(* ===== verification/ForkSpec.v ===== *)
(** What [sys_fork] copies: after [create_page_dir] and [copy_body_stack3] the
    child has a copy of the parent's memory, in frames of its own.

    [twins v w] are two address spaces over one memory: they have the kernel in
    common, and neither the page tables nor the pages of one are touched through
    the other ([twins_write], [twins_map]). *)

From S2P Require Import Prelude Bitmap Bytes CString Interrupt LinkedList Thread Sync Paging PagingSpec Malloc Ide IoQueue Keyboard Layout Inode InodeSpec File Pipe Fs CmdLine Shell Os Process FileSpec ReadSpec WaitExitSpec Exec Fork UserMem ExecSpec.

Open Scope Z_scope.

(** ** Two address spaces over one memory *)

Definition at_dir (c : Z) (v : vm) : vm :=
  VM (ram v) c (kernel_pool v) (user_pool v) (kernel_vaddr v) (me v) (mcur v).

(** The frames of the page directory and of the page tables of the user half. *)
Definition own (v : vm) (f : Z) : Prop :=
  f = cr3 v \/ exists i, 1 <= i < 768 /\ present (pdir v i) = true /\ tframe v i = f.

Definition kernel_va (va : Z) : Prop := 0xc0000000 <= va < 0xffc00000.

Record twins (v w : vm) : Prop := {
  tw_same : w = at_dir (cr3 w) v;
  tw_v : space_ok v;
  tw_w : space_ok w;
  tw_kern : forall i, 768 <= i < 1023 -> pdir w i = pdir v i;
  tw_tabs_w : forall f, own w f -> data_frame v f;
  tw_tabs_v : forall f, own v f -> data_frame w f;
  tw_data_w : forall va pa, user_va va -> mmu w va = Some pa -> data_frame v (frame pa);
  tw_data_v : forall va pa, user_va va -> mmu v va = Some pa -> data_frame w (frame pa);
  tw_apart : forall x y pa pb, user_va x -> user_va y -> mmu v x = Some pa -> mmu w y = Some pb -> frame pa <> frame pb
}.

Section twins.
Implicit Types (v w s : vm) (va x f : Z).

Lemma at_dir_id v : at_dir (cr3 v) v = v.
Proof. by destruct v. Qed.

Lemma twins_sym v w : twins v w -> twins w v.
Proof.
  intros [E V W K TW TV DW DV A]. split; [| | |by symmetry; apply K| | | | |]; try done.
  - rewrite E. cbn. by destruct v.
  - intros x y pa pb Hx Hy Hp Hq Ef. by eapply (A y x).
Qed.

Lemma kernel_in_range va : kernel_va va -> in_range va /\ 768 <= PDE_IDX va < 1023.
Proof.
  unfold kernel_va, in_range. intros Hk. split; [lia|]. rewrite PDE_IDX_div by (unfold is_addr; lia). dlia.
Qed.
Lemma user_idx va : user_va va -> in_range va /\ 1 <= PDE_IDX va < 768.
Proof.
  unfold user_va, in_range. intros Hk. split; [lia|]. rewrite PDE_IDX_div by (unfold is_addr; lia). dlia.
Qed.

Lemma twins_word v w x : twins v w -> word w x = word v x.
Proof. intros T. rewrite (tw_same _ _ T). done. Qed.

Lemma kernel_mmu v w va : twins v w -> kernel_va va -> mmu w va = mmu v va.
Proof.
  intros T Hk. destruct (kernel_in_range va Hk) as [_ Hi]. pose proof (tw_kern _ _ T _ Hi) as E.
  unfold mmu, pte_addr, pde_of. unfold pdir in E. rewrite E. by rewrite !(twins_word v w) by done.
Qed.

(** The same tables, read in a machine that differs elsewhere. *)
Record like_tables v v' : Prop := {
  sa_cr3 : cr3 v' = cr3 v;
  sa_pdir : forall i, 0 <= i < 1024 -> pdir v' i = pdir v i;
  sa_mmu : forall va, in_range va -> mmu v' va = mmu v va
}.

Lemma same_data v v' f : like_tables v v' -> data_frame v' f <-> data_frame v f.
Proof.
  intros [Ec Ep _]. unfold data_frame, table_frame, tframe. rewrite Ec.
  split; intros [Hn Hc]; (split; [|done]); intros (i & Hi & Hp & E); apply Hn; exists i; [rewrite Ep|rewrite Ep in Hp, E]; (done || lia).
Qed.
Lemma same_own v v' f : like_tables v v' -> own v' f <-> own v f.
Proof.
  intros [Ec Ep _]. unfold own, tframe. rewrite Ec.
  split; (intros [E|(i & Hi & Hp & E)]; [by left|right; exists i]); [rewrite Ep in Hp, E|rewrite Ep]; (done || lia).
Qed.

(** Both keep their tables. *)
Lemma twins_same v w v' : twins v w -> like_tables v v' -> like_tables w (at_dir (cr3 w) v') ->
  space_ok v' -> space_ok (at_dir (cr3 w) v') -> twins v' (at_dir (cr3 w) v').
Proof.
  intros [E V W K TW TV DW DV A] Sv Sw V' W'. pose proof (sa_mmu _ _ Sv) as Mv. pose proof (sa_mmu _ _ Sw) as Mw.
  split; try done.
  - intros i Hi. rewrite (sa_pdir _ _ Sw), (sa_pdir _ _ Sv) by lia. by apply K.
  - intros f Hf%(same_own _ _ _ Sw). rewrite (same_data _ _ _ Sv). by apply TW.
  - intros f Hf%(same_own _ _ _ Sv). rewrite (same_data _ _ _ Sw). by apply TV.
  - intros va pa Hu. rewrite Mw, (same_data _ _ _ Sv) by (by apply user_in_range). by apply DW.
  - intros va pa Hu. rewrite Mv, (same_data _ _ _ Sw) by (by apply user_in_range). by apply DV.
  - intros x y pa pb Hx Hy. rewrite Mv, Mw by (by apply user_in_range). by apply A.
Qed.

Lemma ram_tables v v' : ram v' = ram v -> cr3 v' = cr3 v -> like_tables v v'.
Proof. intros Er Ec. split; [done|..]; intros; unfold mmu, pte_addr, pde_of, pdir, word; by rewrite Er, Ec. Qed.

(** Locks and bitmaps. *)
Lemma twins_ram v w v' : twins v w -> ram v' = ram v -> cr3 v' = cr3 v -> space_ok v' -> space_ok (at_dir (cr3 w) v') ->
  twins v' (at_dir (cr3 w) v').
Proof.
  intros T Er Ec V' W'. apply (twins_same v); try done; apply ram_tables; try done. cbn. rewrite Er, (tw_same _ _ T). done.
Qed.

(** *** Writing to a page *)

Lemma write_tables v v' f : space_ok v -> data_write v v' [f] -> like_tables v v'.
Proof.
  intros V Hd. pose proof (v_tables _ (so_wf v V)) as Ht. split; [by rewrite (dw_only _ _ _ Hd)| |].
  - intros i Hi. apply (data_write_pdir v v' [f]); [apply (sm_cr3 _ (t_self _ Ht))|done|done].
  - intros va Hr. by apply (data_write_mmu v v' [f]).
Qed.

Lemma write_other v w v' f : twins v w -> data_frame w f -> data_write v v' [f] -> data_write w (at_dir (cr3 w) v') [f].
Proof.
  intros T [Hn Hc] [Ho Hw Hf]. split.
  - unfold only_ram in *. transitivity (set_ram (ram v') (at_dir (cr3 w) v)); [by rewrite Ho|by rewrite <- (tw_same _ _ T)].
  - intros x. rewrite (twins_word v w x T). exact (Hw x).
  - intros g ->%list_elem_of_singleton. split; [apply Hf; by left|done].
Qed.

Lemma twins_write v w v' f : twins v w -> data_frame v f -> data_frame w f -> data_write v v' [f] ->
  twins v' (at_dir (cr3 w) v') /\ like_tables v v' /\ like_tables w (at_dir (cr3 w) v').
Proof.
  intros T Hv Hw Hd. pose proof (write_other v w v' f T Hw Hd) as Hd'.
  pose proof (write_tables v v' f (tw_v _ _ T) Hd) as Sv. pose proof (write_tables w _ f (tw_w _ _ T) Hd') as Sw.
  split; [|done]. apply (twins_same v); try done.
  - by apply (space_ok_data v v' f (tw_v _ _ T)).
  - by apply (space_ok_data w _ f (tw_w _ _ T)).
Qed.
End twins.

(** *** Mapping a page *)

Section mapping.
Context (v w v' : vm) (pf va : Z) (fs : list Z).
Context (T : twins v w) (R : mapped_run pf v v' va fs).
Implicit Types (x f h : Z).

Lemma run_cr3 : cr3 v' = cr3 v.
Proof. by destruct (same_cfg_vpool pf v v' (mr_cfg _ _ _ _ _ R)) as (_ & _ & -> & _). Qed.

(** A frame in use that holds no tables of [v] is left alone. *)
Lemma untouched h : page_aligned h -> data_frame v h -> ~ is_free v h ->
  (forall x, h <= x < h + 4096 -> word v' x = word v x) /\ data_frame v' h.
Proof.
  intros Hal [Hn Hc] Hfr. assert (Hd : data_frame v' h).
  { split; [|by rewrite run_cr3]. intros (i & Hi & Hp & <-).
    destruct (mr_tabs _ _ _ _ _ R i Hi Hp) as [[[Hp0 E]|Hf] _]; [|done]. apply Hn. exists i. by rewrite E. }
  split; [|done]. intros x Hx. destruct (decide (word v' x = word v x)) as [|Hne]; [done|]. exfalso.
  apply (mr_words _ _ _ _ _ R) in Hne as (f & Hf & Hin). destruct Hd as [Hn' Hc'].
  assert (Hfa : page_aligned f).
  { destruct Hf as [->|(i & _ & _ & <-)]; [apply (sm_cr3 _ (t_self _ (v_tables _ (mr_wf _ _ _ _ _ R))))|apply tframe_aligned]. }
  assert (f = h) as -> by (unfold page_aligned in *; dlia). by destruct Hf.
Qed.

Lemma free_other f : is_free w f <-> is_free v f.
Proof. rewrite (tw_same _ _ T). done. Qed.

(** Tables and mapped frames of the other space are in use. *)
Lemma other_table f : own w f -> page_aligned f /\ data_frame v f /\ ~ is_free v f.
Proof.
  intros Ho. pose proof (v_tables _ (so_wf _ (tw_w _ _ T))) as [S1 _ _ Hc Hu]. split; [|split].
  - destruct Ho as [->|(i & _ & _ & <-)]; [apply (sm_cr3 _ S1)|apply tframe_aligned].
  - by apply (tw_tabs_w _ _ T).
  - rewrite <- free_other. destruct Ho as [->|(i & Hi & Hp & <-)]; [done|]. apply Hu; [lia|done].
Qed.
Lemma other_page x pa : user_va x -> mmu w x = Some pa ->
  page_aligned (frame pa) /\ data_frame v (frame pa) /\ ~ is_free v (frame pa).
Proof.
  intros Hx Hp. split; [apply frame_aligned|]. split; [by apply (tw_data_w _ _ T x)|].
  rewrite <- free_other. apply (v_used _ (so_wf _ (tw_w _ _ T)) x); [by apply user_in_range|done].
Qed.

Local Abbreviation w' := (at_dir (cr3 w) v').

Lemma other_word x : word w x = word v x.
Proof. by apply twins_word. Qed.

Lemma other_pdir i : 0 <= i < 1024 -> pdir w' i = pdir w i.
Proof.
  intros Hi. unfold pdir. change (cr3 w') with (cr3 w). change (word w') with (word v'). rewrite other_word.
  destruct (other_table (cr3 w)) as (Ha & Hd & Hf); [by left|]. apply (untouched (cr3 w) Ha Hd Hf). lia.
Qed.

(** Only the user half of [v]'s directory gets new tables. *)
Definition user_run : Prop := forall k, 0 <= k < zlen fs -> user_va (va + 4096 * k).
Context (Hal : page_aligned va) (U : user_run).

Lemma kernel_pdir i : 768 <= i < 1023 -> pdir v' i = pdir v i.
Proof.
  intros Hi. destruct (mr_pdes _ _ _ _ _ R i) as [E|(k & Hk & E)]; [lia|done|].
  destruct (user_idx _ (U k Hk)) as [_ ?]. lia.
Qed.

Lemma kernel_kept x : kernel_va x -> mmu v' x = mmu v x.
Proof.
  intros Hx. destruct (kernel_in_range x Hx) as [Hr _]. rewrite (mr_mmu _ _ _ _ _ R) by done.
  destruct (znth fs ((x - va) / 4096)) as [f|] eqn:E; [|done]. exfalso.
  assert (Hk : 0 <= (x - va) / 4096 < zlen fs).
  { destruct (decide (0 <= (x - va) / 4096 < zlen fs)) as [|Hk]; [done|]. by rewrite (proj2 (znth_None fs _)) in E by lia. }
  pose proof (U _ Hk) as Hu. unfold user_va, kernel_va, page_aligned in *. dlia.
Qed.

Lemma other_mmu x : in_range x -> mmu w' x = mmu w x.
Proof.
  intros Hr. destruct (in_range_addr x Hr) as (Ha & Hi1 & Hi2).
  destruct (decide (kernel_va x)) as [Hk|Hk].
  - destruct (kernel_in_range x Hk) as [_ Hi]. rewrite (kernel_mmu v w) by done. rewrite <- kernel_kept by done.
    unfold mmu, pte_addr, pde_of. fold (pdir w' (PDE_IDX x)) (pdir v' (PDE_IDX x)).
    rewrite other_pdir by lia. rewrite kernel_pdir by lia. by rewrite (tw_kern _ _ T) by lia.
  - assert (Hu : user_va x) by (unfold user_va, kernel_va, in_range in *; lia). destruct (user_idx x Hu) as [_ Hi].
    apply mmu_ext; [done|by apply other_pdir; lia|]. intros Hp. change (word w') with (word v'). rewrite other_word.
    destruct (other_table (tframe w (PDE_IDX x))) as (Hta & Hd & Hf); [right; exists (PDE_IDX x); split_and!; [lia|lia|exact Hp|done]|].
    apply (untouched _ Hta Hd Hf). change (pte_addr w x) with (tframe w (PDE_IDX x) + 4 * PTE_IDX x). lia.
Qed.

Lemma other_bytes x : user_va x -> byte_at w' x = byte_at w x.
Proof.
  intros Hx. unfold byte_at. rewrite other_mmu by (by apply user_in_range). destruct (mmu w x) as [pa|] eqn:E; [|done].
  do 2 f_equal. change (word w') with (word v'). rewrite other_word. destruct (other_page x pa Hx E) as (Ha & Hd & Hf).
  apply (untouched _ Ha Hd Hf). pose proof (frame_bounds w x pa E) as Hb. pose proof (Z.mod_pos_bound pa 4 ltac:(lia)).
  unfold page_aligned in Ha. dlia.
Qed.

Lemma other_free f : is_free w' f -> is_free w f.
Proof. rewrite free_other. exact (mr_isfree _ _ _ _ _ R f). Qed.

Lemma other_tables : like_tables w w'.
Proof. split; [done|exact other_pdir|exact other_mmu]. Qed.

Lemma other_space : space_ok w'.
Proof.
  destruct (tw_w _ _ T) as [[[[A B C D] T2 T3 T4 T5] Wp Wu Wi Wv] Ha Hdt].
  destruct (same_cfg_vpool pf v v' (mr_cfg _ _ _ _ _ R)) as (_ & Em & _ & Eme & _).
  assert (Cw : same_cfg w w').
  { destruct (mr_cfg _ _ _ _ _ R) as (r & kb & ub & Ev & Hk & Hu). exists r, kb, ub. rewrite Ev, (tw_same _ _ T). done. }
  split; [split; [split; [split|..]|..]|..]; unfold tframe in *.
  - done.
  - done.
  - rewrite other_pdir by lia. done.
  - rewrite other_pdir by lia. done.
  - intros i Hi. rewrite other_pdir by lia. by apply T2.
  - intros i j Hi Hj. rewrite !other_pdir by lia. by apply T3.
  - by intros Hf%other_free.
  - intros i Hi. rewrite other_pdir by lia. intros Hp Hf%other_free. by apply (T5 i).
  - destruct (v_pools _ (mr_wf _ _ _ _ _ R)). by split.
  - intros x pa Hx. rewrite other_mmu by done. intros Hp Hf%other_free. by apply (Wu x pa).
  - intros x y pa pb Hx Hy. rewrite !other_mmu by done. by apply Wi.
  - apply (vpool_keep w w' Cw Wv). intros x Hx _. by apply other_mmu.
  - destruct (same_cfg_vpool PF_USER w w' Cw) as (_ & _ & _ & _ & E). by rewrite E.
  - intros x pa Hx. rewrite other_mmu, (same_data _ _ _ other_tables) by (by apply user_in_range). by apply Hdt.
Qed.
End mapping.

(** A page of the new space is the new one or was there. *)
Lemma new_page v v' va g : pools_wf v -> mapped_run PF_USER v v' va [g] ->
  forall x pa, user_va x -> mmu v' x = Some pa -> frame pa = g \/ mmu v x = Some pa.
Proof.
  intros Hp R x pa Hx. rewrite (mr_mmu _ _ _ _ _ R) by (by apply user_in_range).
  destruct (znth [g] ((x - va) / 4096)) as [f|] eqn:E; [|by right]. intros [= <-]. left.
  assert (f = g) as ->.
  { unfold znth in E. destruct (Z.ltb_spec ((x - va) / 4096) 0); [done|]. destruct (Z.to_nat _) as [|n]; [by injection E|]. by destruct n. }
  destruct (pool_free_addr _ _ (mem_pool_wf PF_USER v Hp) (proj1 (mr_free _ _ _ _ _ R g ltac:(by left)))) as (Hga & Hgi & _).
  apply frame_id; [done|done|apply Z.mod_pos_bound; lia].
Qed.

◆ **TASK DESCRIPTION**
Where does the word "address" appear in the material above? Copy every line that holds it.

◆ **EXPECTED ANSWER**
    [twins v w] are two address spaces over one memory: they have the kernel in
(** ** Two address spaces over one memory *)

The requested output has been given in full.